A bank tax will almost certainly happen
It was eminently predictable that this post-bailed-out-banker-bonus-but-pre-election budget would see a Dutch auction on trying to find new ways to appear to bash bankers.
Once again, the Tories appear to have defied their traditional image and tried to outflank the government on a more punishing agenda for the banks. David Cameron says he would definitely introduce a levy on banks to fund their debt to the taxpayer and create a rainy day fund for future bank crises. The Treasury is in a similar place, but is waiting on international agreements.
There is still an awful lot of political capital to be earned from this relatively new British sport. The Government’s internal polling shows that of all the “fiscal events” (budgets and PBRs) over the last few years, last year’s PBR which saw the introduction of the banker bonus tax, was by far the most popular with the electorate.
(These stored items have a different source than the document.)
(* ===== verification/RedpillAdapter.v ===== *)
(** * The RedPill adapter

    providers/redpill.rs: the adapter captures the gateway's report and a model
    session over a connection pinned to the gateway's key, sends a prompt only over
    such a connection and only to the captured session, and accepts the answer only
    with a receipt, signed by a key of the attested keyset, for exactly the bytes
    sent and received. Verified sessions are reused in later captures for as long as
    the session and its GPU token last. *)

From Stdlib Require Import Ascii String ZArith Lia.
From stdpp Require Import base gmap strings list numbers relations.
From S2P Require Import Prelude RustStr Errors Collections Canonical JsonInjective Bindings Signature EvidenceDocuments LiveEvidence Redpill.
From S2P Require Import Registry ProviderRequest Compatibility Effects ClientVerify HttpTransport HttpProviders.

Open Scope string_scope.

(** ** State *)

Record SessionState := {
  ss_tls : LiveTlsPeer;
  ss_session_id : string;
  ss_session : Value;
  ss_gateway_report : Value;
  ss_gpu_attestation : option NvidiaGpuAttestationEvidence;
}.
Record CachedSession := {
  cn_session_id : string;
  cn_session : Value;
  cn_gpu_attestation : option NvidiaGpuAttestationEvidence;
  cn_not_after : Z;
}.
Record RedpillAdapter := {
  ra_state : EvidenceStateStore SessionState;
  ra_session_cache : gmap string CachedSession;
  ra_pinned_clients : PinnedSpkiClientCache;
  ra_net : Net;
}.
Definition new_redpill_adapter (net : Net) : RedpillAdapter := {|
  ra_state := store_new; ra_session_cache := ∅; ra_pinned_clients := {| px_clients := ∅; px_sequence := 0 |}; ra_net := net |}.

(** [Value]'s equality, the text of a body in an error, and a response's receipt
    header. *)
Class RedpillWire := {
  value_eqb : Value → Value → bool;
  response_body_preview : string → string;
  receipt_header : HttpResponse → option string;
}.

(** ** Sessions *)

Section Sessions.
Context {crypto : RequestCrypto} {signatures : SignatureCrypto}.

Definition matches_listed (c : CachedSession) (entry : Value) (now : Z) : bool :=
  bool_decide (get_str "session_id" entry = Some (cn_session_id c))
  && match value_pointer ["evidence"; "digest"] entry ≫= value_as_str with
     | Some digest => bool_decide (value_pointer ["evidence"; "digest"] (cn_session c) ≫= value_as_str = Some digest)
     | None => false
     end
  && (now <? cn_not_after c)%Z.

Definition jwt_exp (token : string) : option Z :=
  claims ← split_byte "." token !! 1%nat;
  bytes ← base64url_decode claims;
  value ← value_of_slice bytes;
  get_u64 "exp" value.
Definition cache_not_after (session : Value) (gpu_attestation : option NvidiaGpuAttestationEvidence) : option Z :=
  session_expiry ← get_u64 "expires_at" session;
  gpu ← gpu_attestation;
  token ← ng_nras_token gpu;
  exp ← jwt_exp token;
  Some (Z.min session_expiry exp).
End Sessions.
(* ===== verification/Ehbp.v ===== *)
(** * Encrypted HTTP bodies

    providers/ehbp.rs: HPKE (RFC 9180, X25519, HKDF-SHA256, AES-256-GCM) in base mode
    for a request body, and the chunked response encrypted under a secret the request
    exports. X25519, HMAC and AES-GCM are parameters; the key schedule, the nonces and
    the framing are the source's. *)

From Stdlib Require Import Ascii String ZArith NArith Lia.
From stdpp Require Import base strings list numbers.
From S2P Require Import Prelude RustStr Errors Collections Canonical ProviderRequest SigstoreSct.

Open Scope string_scope.
#[local] Arguments be_bytes : simpl never.

(** ** Cryptography *)

Class EhbpCrypto := {
  hmac_sha256 : string → string → string;
  (** [SharedSecret::was_contributory]. *)
  was_contributory : string → bool;
  (** AES-256-GCM without associated data: key, nonce and message; the ciphertext
      ends with the tag. *)
  aes_seal : string → string → string → option string;
  aes_open : string → string → string → option string;
}.
(** What the code relies on. *)
Class EhbpCryptoLaws `{!EhbpCrypto} : Prop := {
  hmac_length key message : String.length (hmac_sha256 key message) = 32%nat;
  aes_roundtrip key nonce message c : aes_seal key nonce message = Some c → aes_open key nonce c = Some message;
  aes_length key nonce message c : aes_seal key nonce message = Some c → String.length c = (String.length message + 16)%nat;
}.

Definition KEM_SUITE : string := "KEM" +:+ be_bytes 2 32.
Definition HPKE_SUITE : string := "HPKE" +:+ be_bytes 2 32 +:+ be_bytes 2 1 +:+ be_bytes 2 2.
Definition TAG_LEN : N := 16.
Definition byte_one : string := String "001" "".

Record EncryptedRequest := { en_enc : string; en_body : string; en_exported_secret : string }.

Definition ehbp_error (message : string) : ProviderError := Adapter ("EHBP " +:+ message).

Section Ehbp.
Context {crypto : RequestCrypto} {ehbp : EhbpCrypto}.

Definition mac (key : string) (parts : list string) : string := hmac_sha256 key (String.concat "" parts).
Definition extract (suite salt label ikm : string) : string := mac salt ["HPKE-v1"; suite; label; ikm].
Definition expand (suite prk label info : string) (len : N) : string :=
  mac prk [be_bytes 2 len; "HPKE-v1"; suite; label; info; byte_one].
(** [UnboundKey::new] takes keys of 32 bytes. *)
Definition aes_key (key message : string) : ProviderResult string :=
  bail (ehbp_error message) when negb (String.length key =? 32)%nat; Ok key.
Definition nonce_bytes (nonce : string) : string := slice nonce 0 12.

(** *** Requests *)

(** The sender's key pair from its randomness. *)
Definition derive_secret (seed : string) : string := expand KEM_SUITE (extract KEM_SUITE "" "dkp_prk" seed) "sk" "" 32.
(** The secret both sides share: from the Diffie-Hellman value and the two public
    keys. *)
Definition kem_shared (dh enc public_key : string) : string :=
  expand KEM_SUITE (extract KEM_SUITE "" "eae_prk" dh) "shared_secret" (enc +:+ public_key) 32.
(** Key, base nonce and exported secret. *)
Definition key_schedule (shared : string) : string * string * string :=
  let context := String "000" (extract HPKE_SUITE "" "psk_id_hash" "" +:+ extract HPKE_SUITE "" "info_hash" "ehbp request") in
  let key_schedule_secret := extract HPKE_SUITE shared "secret" "" in
  (expand HPKE_SUITE key_schedule_secret "key" context 32,
   expand HPKE_SUITE key_schedule_secret "base_nonce" context 12,
   expand HPKE_SUITE (expand HPKE_SUITE key_schedule_secret "exp" context 32) "sec" "ehbp response" 32).
(** The comparisons on [ret] at the end of [angle_between]. *)
Definition in_range (svals : SmoothVals) (ret : gdouble) : bool :=
  if double_gt (ang_max svals) (ang_min svals) then
    double_lt ret (ang_max svals) && double_gt ret (ang_min svals)
  else
    double_lt ret (ang_max svals) || double_gt ret (ang_min svals).

Definition angle_between (svals : SmoothVals)
  (vax vay vbx vby vcx vcy : gdouble) : Z :=
  if decide (smooth_specified svals = 0%Z) then (-1)%Z
  else c_bool (in_range svals (corner_angle vax vay vbx vby vcx vcy)).

(** [angle_between] applied to six entries of [ctlpts], as a condition. *)
Definition ctl_angle (svals : SmoothVals) (ctl : list gdouble)
  (i1 i2 i3 i4 i5 i6 : nat) : option bool :=
  vax ← ctl !! i1; vay ← ctl !! i2;
  vbx ← ctl !! i3; vby ← ctl !! i4;
  vcx ← ctl !! i5; vcy ← ctl !! i6;
  Some (c_truth (angle_between svals vax vay vbx vby vcx vcy)).

(** [b && e] with C's short-circuit evaluation. *)
Definition c_and (b : bool) (e : option bool) : option bool :=
  if b then e else Some false.

(** The first statement of the body of the loop over "the interior
    points" (source lines 295 to 313): the outgoing control point of
    anchor [n].  [np] is [num_points] and [len] the number of anchors. *)
Definition update_con1 (svals : SmoothVals) (closed : bool) (c : Controls)
  (np : nat) (n : nat) (ctl : list gdouble) : option (list gdouble) :=
  let x1 := aconx1 c in
  let y1 := acony1 c in
  if decide (n = 0)%nat then
    t ← c_and closed (ctl_angle svals ctl (np - 4) (np - 3) 2 3 8 9);
    if (t : bool) then store_pair true ctl (n * 6 + 4) x1 (n * 6 + 5) y1 n
    else store_pair (negb closed && (smooth_specified svals =? 0)%Z)
           ctl (n * 6 + 4) x1 (n * 6 + 5) y1 n
  else
    t ← ctl_angle svals ctl (n * 6 - 4) (n * 6 - 3)
          (n * 6 + 2) (n * 6 + 3) (n * 6 + 8) (n * 6 + 9);
    store_pair t ctl (n * 6 + 4) x1 (n * 6 + 5) y1 n.

(** The second statement of the body (source lines 314 to 333): the
    incoming control point of anchor [n + 1]. *)
Definition update_con2 (svals : SmoothVals) (closed : bool) (c : Controls)
  (np len : nat) (n : nat) (ctl : list gdouble) : option (list gdouble) :=
  let x2 := aconx2 c in
  let y2 := acony2 c in
  if decide (n = len - 2)%nat then
    t ← c_and closed (ctl_angle svals ctl (np - 10) (np - 9)
                        (np - 4) (np - 3) 2 3);
    if (t : bool) then store_pair true ctl (n * 6 + 6) x2 (n * 6 + 7) y2 n
    else store_pair (negb closed && (smooth_specified svals =? 0)%Z)
           ctl (n * 6 + 6) x2 (n * 6 + 7) y2 n
  else
    t ← ctl_angle svals ctl (n * 6 + 2) (n * 6 + 3)
          (n * 6 + 8) (n * 6 + 9) (n * 6 + 14) (n * 6 + 15);
    store_pair t ctl (n * 6 + 6) x2 (n * 6 + 7) y2 n.

(** Source lines 284 to 345: the update of [ctlpts]. *)
Definition update_ctlpts (svals : SmoothVals) (closed : bool)
  (c : Controls) (ctl : list gdouble) : option (list gdouble) :=
  let np := length ctl in
  let len := (np / 6)%nat in
  let x1 := aconx1 c in let x2 := aconx2 c in
  let y1 := acony1 c in let y2 := acony2 c in
  ctl ←
    (if closed then
       t ← ctl_angle svals ctl (np - 4) (np - 3) 2 3 8 9;
       store_pair t ctl 0 x2 1 y2 (length x2 - 1)
     else Some ctl);
  ctl ← for_range 0 (len - 1) (fun n ctl =>
      ctl ← update_con1 svals closed c np n ctl;
      update_con2 svals closed c np len n ctl) ctl;
  if closed then
    t ← ctl_angle svals ctl (np - 10) (np - 9) (np - 4) (np - 3) 2 3;
    store_pair t ctl (np - 2) x1 (np - 1) y1 (length x1 - 1)
  else Some ctl.

(** The stroke handed to [gimp_vectors_stroke_new_from_points]. *)
Definition set_bezier_path (svals : SmoothVals) (s : Stroke) : option Stroke :=
  if decide (num_points s < 18)%nat then Some s
  else
    c ← bezier_controls s;
    ctl ← update_ctlpts svals (closed s) c (ctlpts s);
    Some {| ctlpts := ctl; closed := closed s |}.

(** ** smooth_path

    The strokes of the old vectors object, as
    [gimp_vectors_stroke_get_points] returns them in the order of
    [gimp_vectors_get_strokes], are the input; the strokes that
    [set_bezier_path] adds to the new vectors object, in the order of the
    calls, are the output.  The calls that create the new object, put it
    in the place of the old one and name it are outside the model. *)
Definition smooth_path (svals : SmoothVals) (strokes : list Stroke)
  : option (list Stroke) :=
  for_range 0 (length strokes) (fun n new_vectors =>
      s ← strokes !! n;
      out ← set_bezier_path svals s;
      Some (new_vectors ++ [out])) [].

(** ** run *)

(** GIMP's [GimpPDBStatusType]. *)
Inductive GimpPDBStatusType :=
  | GIMP_PDB_EXECUTION_ERROR
  | GIMP_PDB_CALLING_ERROR
  | GIMP_PDB_PASS_THROUGH
  | GIMP_PDB_SUCCESS
  | GIMP_PDB_CANCEL.

(** The values of GIMP's [GimpRunMode]. *)
Definition GIMP_RUN_INTERACTIVE : Z := 0.
Definition GIMP_RUN_NONINTERACTIVE : Z := 1.
Definition GIMP_RUN_WITH_LAST_VALS : Z := 2.

(** The parameters that [run] reads besides the image and the path:
    [param[0]] and [param[3]] to [param[5]].  [run] reads [param[0]] to
    [param[2]] before it looks at [nparams]: the parameter array is taken
    to hold them. *)
Record Params := {
  p_run_mode : Z;
  p_smooth : Z;
  p_angle_min : gdouble;
  p_angle_max : gdouble
}.

(** What [run] reads and writes: the global [svals], the settings that
    GIMP keeps under [PLUG_IN_PROC] between runs, the strokes of the path
    and the number of calls of [gimp_displays_flush]. *)
Record PlugIn := {
  pi_svals : SmoothVals;
  pi_data : option SmoothVals;
  pi_strokes : list Stroke;
  pi_flushes : nat
}.

(** [gimp_get_data (PLUG_IN_PROC, &svals)] overwrites [svals] when
    settings are kept under the name. *)
Definition gimp_get_data (st : PlugIn) : PlugIn :=
  match pi_data st with
  | Some v => {| pi_svals := v; pi_data := pi_data st;
                 pi_strokes := pi_strokes st; pi_flushes := pi_flushes st |}
  | None => st
  end.

(** Source lines 522 to 537, what [run] does after the [switch].  The
    undo group that is opened and closed around [smooth_path] is not part
    of the state. *)
Definition run_finish (run_mode : Z) (status : GimpPDBStatusType)
  (st : PlugIn) : option (GimpPDBStatusType * PlugIn) :=
  match status with
  | GIMP_PDB_SUCCESS =>
    new ← smooth_path (pi_svals st) (pi_strokes st);
    let flushes :=
      if decide (run_mode <> GIMP_RUN_NONINTERACTIVE)
      then S (pi_flushes st) else pi_flushes st in
    let data :=
      if decide (run_mode = GIMP_RUN_INTERACTIVE)
      then Some (pi_svals st) else pi_data st in
    Some (status, {| pi_svals := pi_svals st; pi_data := data;
                     pi_strokes := new; pi_flushes := flushes |})
  | _ => Some (status, st)
  end.

(** [run]: the result is the status left in [values[0]] and the state.
    [smooth_dialog] stands for the dialog: from the settings shown it
    gives the settings as the user leaves them and whether OK was
    pressed. *)
Definition run (smooth_dialog : SmoothVals -> SmoothVals * bool)
  (nparams : Z) (param : Params) (st : PlugIn)
  : option (GimpPDBStatusType * PlugIn) :=
  let status := GIMP_PDB_SUCCESS in
  let run_mode := p_run_mode param in
  if decide (run_mode = GIMP_RUN_INTERACTIVE) then
    let st := gimp_get_data st in
    let '(sv, ok) := smooth_dialog (pi_svals st) in
    let st := {| pi_svals := sv; pi_data := pi_data st;
                 pi_strokes := pi_strokes st; pi_flushes := pi_flushes st |} in
    if negb ok then Some (status, st)
    else run_finish run_mode status st
  else if decide (run_mode = GIMP_RUN_NONINTERACTIVE) then
    let status :=
      if decide (nparams <> 6%Z) then GIMP_PDB_CALLING_ERROR else status in
    let st :=
      match status with
      | GIMP_PDB_SUCCESS =>
        {| pi_svals := {| smooth_specified := p_smooth param;
                          ang_min := p_angle_min param;
                          ang_max := p_angle_max param |};
           pi_data := pi_data st; pi_strokes := pi_strokes st;
           pi_flushes := pi_flushes st |}
      | _ => st
      end in
    run_finish run_mode status st
  else if decide (run_mode = GIMP_RUN_WITH_LAST_VALS) then
    run_finish run_mode GIMP_PDB_PASS_THROUGH st
  else run_finish run_mode status st.


(** ** The linear system and the sweeps of the solver *)

(** Entry [(i, j)] of the matrix of the system: 4 on the main diagonal and
    1 on the two diagonals next to it. *)
Definition tridiag_entry (i j : nat) : gdouble :=
  if decide (i = j) then lit 4
  else if decide (i = S j \/ j = S i) then 1 else 0.

(** The sum of a list of doubles. *)
Definition sum_doubles (l : list gdouble) : gdouble := foldr Qcplus 0 l.

(** The product of the square matrix [A] with the vector [x]. *)
Definition mat_vec (A : nat -> nat -> gdouble) (x : list gdouble)
  : list gdouble :=
  let n := length x in
  map (fun i =>
         sum_doubles (map (fun j => A i j * default 0 (x !! j)) (seq 0 n)))
      (seq 0 n).

(** The value of [asc[i]] after the forward sweep. *)
Fixpoint sweep_c (i : nat) : gdouble :=
  match i with
  | O => lit 1.0 * lit 0.25
  | S j => lit 1.0 / (lit 4.0 - sweep_c j)
  end.

(** The value of [asd[i]] after the forward sweep on the right-hand side
    [rhs]. *)
Fixpoint sweep_d (rhs : list gdouble) (i : nat) : gdouble :=
  match i with
  | O => default 0 (rhs !! O) * lit 0.25
  | S j => (default 0 (rhs !! S j) - sweep_d rhs j) / (lit 4.0 - sweep_c j)
  end.

(** [X p] when [p] lies in the range [k .. k + m - 1] and 0 elsewhere. *)
Definition window (X : nat -> gdouble) (k m p : nat) : gdouble :=
  if decide (k <= p < k + m)%nat then X p else 0.

(** The right-hand side that [axis_solve] builds in [asd] from the anchor
    values [ac]. *)
Definition axis_rhs (ac : list gdouble) : list gdouble :=
  let m := length ac in
  let A j := default 0 (ac !! j) in
  map (fun i =>
         if decide (i = m - 3)%nat then lit 6 * A (m - 2)%nat - A (m - 1)%nat
         else if decide (i = 0)%nat then lit 6 * A 1%nat - A 0%nat
         else lit 6 * A (i + 1)%nat)
      (seq 0 (m - 2)).

(** ** Anchors of a stroke *)

(** Scalar [off] of anchor record [i], 0 when there is no such scalar. *)
Definition scalar (ctl : list gdouble) (i off : nat) : gdouble :=
  default 0 (ctl !! (i * 6 + off)%nat).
It does beg the question as to why on earth it is politically verboten to even consider repeating the bonus tax. That entirely new policy has yielded a billion or two extra for the Treasury coffers, and excellent journalism from my colleague Ben King showed that the supposed exodus of bankers to Switzerland was imaginary . One of Europe’s most senior bank executives laughed off the notion of a migration of a flock of London bankers to Switzerland, incredulously telling a senior cabinet minister: “Have you ever been to Zurich?”.
So I’ve been wondering why Labour or the Conservatives would not, at the very least, toy with the idea of threatening a repeat of the bonus tax if pay excesses continue in 2010. The senior teams around both Mr Darling (and for that matter though to a lesser extent, Mr Osborne) seem completely opposed. The answer lies in a series of assurances the Chancellor had to make in the wake of the bonus tax last December.
The FT ran an intriguing report about JP Morgan’s £1.5bn skyscraper headquarters planned for Canary Wharf’s Riverside South, and a phonecall from its boss Jamie Dimon to the Chancellor. There were no threats from one of the world’s most senior bankers, but it’s my sense that the Chancellor gave a promise that the bonus tax was a one-off that would not be repeated.
So instead on Wednesday we will get a page in the Red Book on the Bank Levy, but, I understand, we won’t get the numbers, merely options on a favoured structure. It’s a new charge on banks that will be sold as an attempt to retrieve every penny of support, and at the same time create a giant rainy day fund so that future bank crises would be industry funded rather than require pay freezes for nurses.
It will have to be internationally coordinated to prevent “regulatory arbitrage” or banks shifting round the world to play the system. As it happens the IMF is already putting the finishing touches to a paper to be released next month on this subject (including an assessment of the related but fundamentally different proposal for a Financial Transactions Tax or Tobin Tax or Robin Hood Tax which are all the same thing, more on that in the coming days).
So the Conservative ‘go-it-alone’ intervention is interesting and has left the banking lobby rather annoyed. It’s not quite go-it-alone of course, because President Obama has announced something similarly unilateral for the US. Nonetheless, in a terse response, the British Bankers’ Association said that reforms needed to be “timely, considered and internationally coordinated so they do not restrict credit to individuals and businesses,” suggesting, in their view, that Mr Cameron’s proposals were not.
I’m not sure that banking shares have factored in that a bank levy in the UK will now, following Cameron’s speech, almost certainly happen, irrespective of who wins the election. It’s worth watching your share screens. And I’m intrigued about what Jamie Dimon and his kind, considering their London skyscrapers, will think.